Up in the Air could be regarded as an extended dramatization of Isherwood‘s argument for the American way of life, though bear in mind that Isherwood was basically kidding. ”I know of no pleasure more reliable,“ Bingham tells us, ”than consuming a great American brand against the backdrop featured in its advertising.“

Driving a Ford pickup down brown dirt roads. Swigging a Coke on the beach in Malibu. Flying Great West over central Colorado. It’s a feeling of restfulness and order akin, I suspect, to how the ancient Egyptians felt watching the planets line up above the Pyramids.

It‘s a nice passage, but the problem with what Bingham says is that you don’t believe a word of it.
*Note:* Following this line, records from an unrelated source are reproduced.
(** * Bloom filter and HyperLogLog (task-01.py, task-02.py)

    A shallow embedding of the two probabilistic structures of the
    repository and of the batch classifier built on the Bloom filter,
    followed by the properties of the specification that were checked
    against them.

    Conventions of the embedding.
    - A Python [int] is a [Z]; a Python [float] is a binary64 number
      ([PrimFloat.float]); a Python [str] is the [string] of its UTF-8
      bytes, so that [item.encode('utf-8')] is the identity and the empty
      [str] is [EmptyString].
    - A Python list is a [list]; indexing is checked and raises
      [IndexError] out of range, as in Python.
    - A function that can raise returns a [result]; exceptions propagate
      through the monadic bind [x ← r; k].
    - [mmh3.hash] and the two [math.h] functions behind [**] and
      [math.log] are not part of the repository: the classes take them as
      section variables.  Reference implementations ([Mmh3.hash],
      [Libm.pow], [Libm.log]) are given so that every definition can be
      run on concrete inputs. *)

From Stdlib Require Import ZArith String Ascii List Bool Lia.
From Stdlib Require Import DecimalString Floats.
From stdpp Require Import base list.

Set Warnings "-inexact-float".

Import ListNotations.
#[local] Open Scope string_scope.
#[local] Open Scope Z_scope.

(** ** Python values, exceptions and lists *)

Module Py.

(** The values that reach the code as items or as constructor
    arguments: [None], a [bool], an [int] or a [str]. *)
Inductive pyval : Type :=
| PyNone
| PyBool (b : bool)
| PyInt (z : Z)
| PyStr (s : string).
(** The digits after the decimal point of [r / d], for [0 <= r < d]. *)
Fixpoint fraction_digits (fuel : nat) (r d : Z) : list ascii :=
  match fuel with
  | O => []
  | S fuel' =>
      if r =? 0 then []
      else digit_char (r * 10 / d) :: fraction_digits fuel' (r * 10 mod d) d
  end.

(** [String(q)] in plain decimal notation, up to seventeen digits after the
    point.  The exponent notation the built-in switches to from 1e21 on, and
    below 1e-6, is not produced. *)
Definition number_to_string (q : Q) : string :=
  let n := Z.abs (Qnum q) in
  let d := Zpos (Qden q) in
  let sign := if Qnum q <? 0 then ["-"%char] else [] in
  let frac := fraction_digits 17 (n mod d) d in
  string_of_list_ascii
    (sign ++ Z_digits (n / d)
       ++ match frac with [] => [] | _ => "."%char :: frac end).

Definition is_digit (c : ascii) : bool :=
  let n := nat_of_ascii c in Nat.leb 48 n && Nat.leb n 57.

Definition digit_value (c : ascii) : Z := Z.of_nat (nat_of_ascii c) - 48.

(** Reads a run of digits: the value so far, how many were read, the rest. *)
Fixpoint read_digits (cs : list ascii) (acc : Z) (count : nat)
    : Z * nat * list ascii :=
  match cs with
  | c :: cs' =>
      if is_digit c then read_digits cs' (acc * 10 + digit_value c) (S count)
      else (acc, count, cs)
  | [] => (acc, count, cs)
  end.

(** digits[.digits][(e|E)[+|-]digits], without sign.  The JSON grammar
    ([strict]) wants a digit on both sides of the point and no leading zero;
    the conversion of a string to a number wants a digit on one side. *)
Definition read_unsigned (strict : bool) (cs : list ascii)
    : option (Q * list ascii) :=
  let '(int_part, n_int, cs2) := read_digits cs 0 O in
  let leading_zero :=
    match cs with
    | c :: _ => Ascii.eqb c "0" && Nat.ltb 1 n_int
    | [] => false
    end in
  let '(num, n_frac, cs3) :=
    match cs2 with
    | "."%char :: r =>
        let '(all, n_frac, r') := read_digits r int_part O in
        if Nat.eqb n_frac 0 && (strict || Nat.eqb n_int 0)
        then (int_part, O, cs2) else (all, n_frac, r')
    | _ => (int_part, O, cs2)
    end in
  if Nat.eqb n_int 0 && Nat.eqb n_frac 0 then None
  else if strict && (Nat.eqb n_int 0 || leading_zero) then None
  else
    let '(exp, cs4) :=
      match cs3 with
      | c :: r =>
          if Ascii.eqb c "e" || Ascii.eqb c "E" then
            let '(eneg, r1) :=
              match r with
              | "-"%char :: r' => (true, r')
              | "+"%char :: r' => (false, r')
              | _ => (false, r)
              end in
            let '(e, n_e, r2) := read_digits r1 0 O in
            if Nat.eqb n_e 0 then (0, cs3)
            else ((if eneg then - e else e), r2)
          else (0, cs3)
      | [] => (0, cs3)
      end in
    let scale := exp - Z.of_nat n_frac in
    let q :=
      if 0 <=? scale then inject_Z (num * 10 ^ scale)
      else Qred (num # Z.to_pos (10 ^ (- scale))) in
    Some (q, cs4).

Definition negate (r : option (Q * list ascii)) : option (Q * list ascii) :=
  match r with
  | Some (q, rest) => Some (Qopp q, rest)
  | None => None
  end.

(** A JSON number: [-]unsigned. *)
Definition read_number (cs : list ascii) : option (Q * list ascii) :=
  match cs with
  | "-"%char :: r => negate (read_unsigned true r)
  | _ => read_unsigned true cs
  end.

Definition is_space (c : ascii) : bool :=
  let n := nat_of_ascii c in
  Nat.eqb n 32 || Nat.eqb n 9 || Nat.eqb n 10 || Nat.eqb n 13.

Fixpoint skip_ws (cs : list ascii) : list ascii :=
  match cs with
  | c :: cs' => if is_space c then skip_ws cs' else cs
  | [] => []
  end.

(** [Number(s)] for a decimal literal: [+|-]unsigned between white space;
    the blank string is zero.  Literals in another base and [Infinity] are
    not read. *)
Definition string_to_number (s : string) : option Q :=
  match skip_ws (list_ascii_of_string s) with
  | [] => Some 0%Q
  | cs =>
      let r :=
        match cs with
        | "-"%char :: cs' => negate (read_unsigned false cs')
        | "+"%char :: cs' => read_unsigned false cs'
        | _ => read_unsigned false cs
        end in
      match r with
      | Some (q, rest) =>
          match skip_ws rest with [] => Some q | _ => None end
      | None => None
      end
  end.

(** *** Printing *)

Definition hex_char (n : nat) : ascii :=
  if Nat.ltb n 10 then ascii_of_nat (48 + n) else ascii_of_nat (87 + n).

Definition escape_char (c : ascii) : list ascii :=
  let n := nat_of_ascii c in
  if Nat.eqb n 34 then [backslash; quote]
  else if Nat.eqb n 92 then [backslash; backslash]
  else if Nat.eqb n 8 then [backslash; "b"%char]
  else if Nat.eqb n 9 then [backslash; "t"%char]
  else if Nat.eqb n 10 then [backslash; "n"%char]
  else if Nat.eqb n 12 then [backslash; "f"%char]
  else if Nat.eqb n 13 then [backslash; "r"%char]
  else if Nat.ltb n 32 then
    [backslash; "u"%char; "0"%char; "0"%char;
     hex_char (Nat.div n 16); hex_char (Nat.modulo n 16)]
  else [c].

Definition quote_string (s : string) : string :=
  string_of_list_ascii
    (quote :: flat_map escape_char (list_ascii_of_string s) ++ [quote]).

Definition line_break : string := String newline EmptyString.

(** The members of a bracketed group, one per line when there is a gap. *)
Definition bracket (open close gap indent : string) (members : list string)
    : string :=
  match members with
  | [] => open ++ close
  | _ =>
      if String.eqb gap EmptyString then open ++ join "," members ++ close
      else
        open ++ line_break ++ indent ++ gap
          ++ join ("," ++ line_break ++ indent ++ gap) members
          ++ line_break ++ indent ++ close
  end.

Fixpoint stringify (gap indent : string) (v : jsval) {struct v} : string :=
  match v with
  | VUndefined | VNull => "null"
  | VBool true => "true"
  | VBool false => "false"
  | VNum q => number_to_string q
  | VStr s => quote_string s
  | VArr items =>
      bracket "[" "]" gap indent (map (stringify gap (indent ++ gap)) items)
  | VObj props =>
      bracket "{" "}" gap indent
        (flat_map (fun kv =>
                     match snd kv with
                     | VUndefined => []
                     | _ =>
                         [ quote_string (fst kv)
                             ++ (if String.eqb gap EmptyString
                                 then ":" else ": ")
                             ++ stringify gap (indent ++ gap) (snd kv) ]
                     end) props)
  end.
(** * Kiro account manager: provisioning engine

    A shallow embedding of the parts of the repository that its
    specification talks about:

    - [JS]          strings as UTF-16 code units and the fragment of the
                    ECMAScript regular-expression semantics (backtracking,
                    leftmost match, greedy star) that the source patterns use;
    - [Extractor]   [extractCode] of [mailService.ts] and of the registration
                    module (both files carry the same function);
    - [Backends]    the per-mail extraction step of the two mailbox backends
                    and the poll loop of [getOutlookVerificationCode];
    - [Fingerprint] [fingerprint.ts];
    - [Store]       [updateAccountStatus] of the zustand store;
    - [Pool]        [runConcurrent] / [registerSingleAccount] of
                    [AutoRegisterPage.tsx] as a transition system;
    - [Orchestrator] [autoRegisterAWS] as a program over awaited effects. *)

From Stdlib Require Import ZArith NArith List String Ascii Bool Lia Arith.
From stdpp Require Import base list.
Import ListNotations.

Local Open Scope nat_scope.

(* ===================================================================== *)
(** ** JavaScript strings and regular expressions *)
(* ===================================================================== *)

Module JS.

(** A JS string is a sequence of UTF-16 code units. *)
Definition jsstring := list N.

Fixpoint str (s : string) : jsstring :=
  match s with
  | EmptyString => []
  | String a t => N_of_ascii a :: str t
  end.

Fixpoint eqs (a b : jsstring) : bool :=
  match a, b with
  | [], [] => true
  | x :: a', y :: b' => N.eqb x y && eqs a' b'
  | _, _ => false
  end.

Fixpoint startsWith (s p : jsstring) : bool :=
  match p, s with
  | [], _ => true
  | y :: p', x :: s' => N.eqb x y && startsWith s' p'
  | _ :: _, [] => false
  end.

(** [s.includes(sub)] *)
Fixpoint includes (s sub : jsstring) : bool :=
  startsWith s sub ||
  match s with
  | [] => false
  | _ :: t => includes t sub
  end.
(** * Atric Sales Assistant: query parser, filter engine and normaliser

    A shallow embedding of [atric_sales_online.py] and the properties of
    its specification.

    Modelling conventions.
    - A Python [str] is a [text]: a list of characters, each a code point
      below 256 (the Latin-1 range).  The character classes [\d], [\s],
      [\w], [str.lower], [str.strip] and the whitespace accepted by
      [float] are written out for that range as CPython defines them.
      Code points from U+0100 on are outside the model.
    - A Python [float] is a [pyfloat]: a rational that binary64 holds,
      an infinity or a NaN.  [float(s)] and the product of floats round
      to the nearest binary64 value and overflow to infinity.  The sign
      of zero is outside the model: [-0.0] is [0.0], which compares
      alike.
    - An exception is a value of [exn]; code that can raise returns a
      [result].
    - A pandas DataFrame is a list of column names and a list of rows;
      objects that the program passes by reference live in a [heap].
      The dtype of a column is read off its cells: a column that holds a
      text or [pd.NA] is of object dtype, one that holds floats only is
      of a float dtype.  The cells do not tell the dtype of a column
      without rows or of NaN only; the model takes the first
      as of object dtype and the second as of a float dtype, and the
      properties that depend on the dtype of such a column exclude it by
      a hypothesis. *)

From Stdlib Require Import List String Ascii Bool Arith ZArith NArith.
From Stdlib Require Import QArith Qcanon Qpower Lia.
Import ListNotations.
(** [strstr(hay, needle)]: the offset of the first occurrence of
    [needle] in [hay], [None] for a null result. *)
Fixpoint strstr (hay needle : list Z) : option nat :=
  if prefixb needle hay then Some O
  else match hay with
       | [] => None
       | _ :: hay' => option_map S (strstr hay' needle)
       end.

Definition isspace (c : Z) : bool :=
  (c =? 32) || ((9 <=? c) && (c <=? 13)).

(** Value of [c] as a digit, for bases up to 36. *)
Definition digit_value (c : Z) : option Z :=
  if (48 <=? c) && (c <=? 57) then Some (c - 48)
  else if (97 <=? c) && (c <=? 122) then Some (c - 97 + 10)
  else if (65 <=? c) && (c <=? 90) then Some (c - 65 + 10)
  else None.

Fixpoint skip_space (s : list Z) : list Z :=
  match s with
  | c :: s' => if isspace c then skip_space s' else s
  | [] => []
  end.

(** The digits of [s] in [base], accumulated without bound. *)
Fixpoint strtol_digits (base : Z) (s : list Z) (acc : Z) : Z :=
  match s with
  | c :: s' =>
      match digit_value c with
      | Some d => if d <? base then strtol_digits base s' (acc * base + d)
                  else acc
      | None => acc
      end
  | [] => acc
  end.

Definition is_digit_in (base c : Z) : bool :=
  match digit_value c with Some d => d <? base | None => false end.

(** An optional sign. *)
Definition strtol_sign (s : list Z) : bool * list Z :=
  match s with
  | c :: r => if c =? 45 then (true, r)
              else if c =? 43 then (false, r)
              else (false, s)
  | [] => (false, s)
  end.

(** In base 16, an optional [0x] or [0X] before the first digit. *)
Definition strtol_prefix (base : Z) (s : list Z) : list Z :=
  match s with
  | z :: x :: d :: r =>
      if (base =? 16) && (z =? 48) && ((x =? 120) || (x =? 88))
         && is_digit_in 16 d
      then d :: r else s
  | _ => s
  end.

(** [strtol(s, NULL, base)] for base 10 and 16: the value, clamped to
    the range of [long], and whether [errno] was set to [ERANGE]. *)
Definition strtol (s : list Z) (base : Z) : Z * bool :=
  let '(neg, s2) := strtol_sign (skip_space s) in
  let v := strtol_digits base (strtol_prefix base s2) 0 in
  let v := if neg then - v else v in
  if v <? LONG_MIN then (LONG_MIN, true)
  else if LONG_MAX <? v then (LONG_MAX, true)
  else (v, false).
(** ** The traced process *)

(** [struct user_regs_struct] of [<sys/user.h>] on x86_64: the
    general-purpose register file, every field an [unsigned long long]. *)
Record user_regs_struct : Type := mk_regs {
  r15 : Z;
  r14 : Z;
  r13 : Z;
  r12 : Z;
  rbp : Z;
  rbx : Z;
  r11 : Z;
  r10 : Z;
  r9 : Z;
  r8 : Z;
  rax : Z;
  rcx : Z;
  rdx : Z;
  rsi : Z;
  rdi : Z;
  orig_rax : Z;
  rip : Z;
  cs : Z;
  eflags : Z;
  rsp : Z;
  ss : Z;
  fs_base : Z;
  gs_base : Z;
  ds : Z;
  es : Z;
  fs : Z;
  gs : Z
}.

(** Assignments to single fields of the structure. *)
Definition set_rax (v : Z) (r : user_regs_struct) : user_regs_struct :=
  mk_regs (r15 r) (r14 r) (r13 r) (r12 r) (rbp r) (rbx r) (r11 r) (r10 r)
    (r9 r) (r8 r) v (rcx r) (rdx r) (rsi r) (rdi r) (orig_rax r) (rip r)
    (cs r) (eflags r) (rsp r) (ss r) (fs_base r) (gs_base r) (ds r) (es r)
    (fs r) (gs r).
Definition set_rdi (v : Z) (r : user_regs_struct) : user_regs_struct :=
  mk_regs (r15 r) (r14 r) (r13 r) (r12 r) (rbp r) (rbx r) (r11 r) (r10 r)
    (r9 r) (r8 r) (rax r) (rcx r) (rdx r) (rsi r) v (orig_rax r) (rip r)
    (cs r) (eflags r) (rsp r) (ss r) (fs_base r) (gs_base r) (ds r) (es r)
    (fs r) (gs r).
Definition set_rsi (v : Z) (r : user_regs_struct) : user_regs_struct :=
  mk_regs (r15 r) (r14 r) (r13 r) (r12 r) (rbp r) (rbx r) (r11 r) (r10 r)
    (r9 r) (r8 r) (rax r) (rcx r) (rdx r) v (rdi r) (orig_rax r) (rip r)
    (cs r) (eflags r) (rsp r) (ss r) (fs_base r) (gs_base r) (ds r) (es r)
    (fs r) (gs r).
Definition set_rdx (v : Z) (r : user_regs_struct) : user_regs_struct :=
  mk_regs (r15 r) (r14 r) (r13 r) (r12 r) (rbp r) (rbx r) (r11 r) (r10 r)
    (r9 r) (r8 r) (rax r) (rcx r) v (rsi r) (rdi r) (orig_rax r) (rip r)
    (cs r) (eflags r) (rsp r) (ss r) (fs_base r) (gs_base r) (ds r) (es r)
    (fs r) (gs r).
Definition set_r10 (v : Z) (r : user_regs_struct) : user_regs_struct :=
  mk_regs (r15 r) (r14 r) (r13 r) (r12 r) (rbp r) (rbx r) (r11 r) v (r9 r)
    (r8 r) (rax r) (rcx r) (rdx r) (rsi r) (rdi r) (orig_rax r) (rip r)
    (cs r) (eflags r) (rsp r) (ss r) (fs_base r) (gs_base r) (ds r) (es r)
    (fs r) (gs r).
Definition set_r8 (v : Z) (r : user_regs_struct) : user_regs_struct :=
  mk_regs (r15 r) (r14 r) (r13 r) (r12 r) (rbp r) (rbx r) (r11 r) (r10 r)
    (r9 r) v (rax r) (rcx r) (rdx r) (rsi r) (rdi r) (orig_rax r) (rip r)
    (cs r) (eflags r) (rsp r) (ss r) (fs_base r) (gs_base r) (ds r) (es r)
    (fs r) (gs r).
Definition set_r9 (v : Z) (r : user_regs_struct) : user_regs_struct :=
  mk_regs (r15 r) (r14 r) (r13 r) (r12 r) (rbp r) (rbx r) (r11 r) (r10 r) v
    (r8 r) (rax r) (rcx r) (rdx r) (rsi r) (rdi r) (orig_rax r) (rip r)
    (cs r) (eflags r) (rsp r) (ss r) (fs_base r) (gs_base r) (ds r) (es r)
    (fs r) (gs r).
Definition set_rcx (v : Z) (r : user_regs_struct) : user_regs_struct :=
  mk_regs (r15 r) (r14 r) (r13 r) (r12 r) (rbp r) (rbx r) (r11 r) (r10 r)
    (r9 r) (r8 r) (rax r) v (rdx r) (rsi r) (rdi r) (orig_rax r) (rip r)
    (cs r) (eflags r) (rsp r) (ss r) (fs_base r) (gs_base r) (ds r) (es r)
    (fs r) (gs r).
Definition set_r11 (v : Z) (r : user_regs_struct) : user_regs_struct :=
  mk_regs (r15 r) (r14 r) (r13 r) (r12 r) (rbp r) (rbx r) v (r10 r) (r9 r)
    (r8 r) (rax r) (rcx r) (rdx r) (rsi r) (rdi r) (orig_rax r) (rip r)
    (cs r) (eflags r) (rsp r) (ss r) (fs_base r) (gs_base r) (ds r) (es r)
    (fs r) (gs r).
Definition set_rip (v : Z) (r : user_regs_struct) : user_regs_struct :=
  mk_regs (r15 r) (r14 r) (r13 r) (r12 r) (rbp r) (rbx r) (r11 r) (r10 r)
    (r9 r) (r8 r) (rax r) (rcx r) (rdx r) (rsi r) (rdi r) (orig_rax r) v
    (cs r) (eflags r) (rsp r) (ss r) (fs_base r) (gs_base r) (ds r) (es r)
    (fs r) (gs r).

(** What [wait] reports about the target. *)
Inductive wstatus : Type :=
| WStopped (sig : Z)
| WSignaled (sig : Z)
| WExited (code : Z).

(** The target between two stops: its registers and its memory, one
    byte per address. *)
Record machine : Type := mk_machine {
  regs : user_regs_struct;
  mem : Z -> Z
}.

(** Eight bytes of memory at [addr], as [PTRACE_PEEKTEXT] returns them. *)
Definition load8 (m : Z -> Z) (addr : Z) : Z :=
  le_word (map (fun k => m (wrap64 (addr + Z.of_nat k)) mod 256) (seq 0 8)).

(** Memory after [PTRACE_POKETEXT] of the word [data] at [addr]. *)
Definition store8 (m : Z -> Z) (addr data : Z) : Z -> Z :=
  fun a => let d := wrap64 (a - addr) in
           if d <? 8 then byte_at d data else m a.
If the novel were more madcap and satirical — if the spirit of Evelyn Waugh floated over it, or if Kirn had written the novel in the third person, making Bingham more obviously part of the comedy — this sort of thing might work better. The book‘s flaw is that although the society it describes is real, its hero never seems to be. Bingham isn’t really a character in any meaningful sense, anyway. He‘s just a clever novelist’s projection of how someone who lives an ultracorporate life would think and feel. Unlike the mordant hero of Joseph Heller‘s Something Happened — another novel with a corporate Everyman at its center — Bingham lacks the power to wound, since there is no felt reality behind his words. At his best, he is simply Kirn’s mouthpiece for social commentary. On the personal level, he‘s about as affecting as a hologram.

Revealingly, it’s only near the end of the novel, when Bingham is finally about to reach his million miles, that Kirn suddenly has him take note of the airport employees he has come to know during his years in Airworld. Their earlier absence is telling, because those people — the baggage handlers and shoeshine men and cashiers and X-ray technicians — don‘t live in Airworld, they just work in it. Nor do they think and talk remotely like Bingham and his otherworldly corporate peers. But to sustain the icy, paranoid, postmodern tone of a novel like this requires omitting such humdrum examples of humanity, even if they represent the majority. Instead, we get characters who say things like

”Listen, you look like hell. Nice boots, but from there on up you’re Guatemalan. If I was a fag I‘d reach over and fix your hair. And your ’I‘m too busy to floss’ thing just isn‘t working. That may go over fine among the Navajo, but this is white America. Colgate country.“

Up in the Air is Kirn’s third volume of fiction, and whatever its faults, there‘s no doubt that it’s the work of an unusually talented novelist. The book is sharply written and precisely observed. It works best, perhaps, as a cautionary tale of America‘s increasingly outlandish business practices and as a travelogue of a replicant corporate landscape peopled by ever more ghostly shapes. No surprise, then, that memorable characters are scarce and that the reader has a hard time caring much about Bingham’s fate. There ain‘t much soul in Airworld — and things don’t look too pretty on the ground, either. Which would seem to be Kirn‘s point.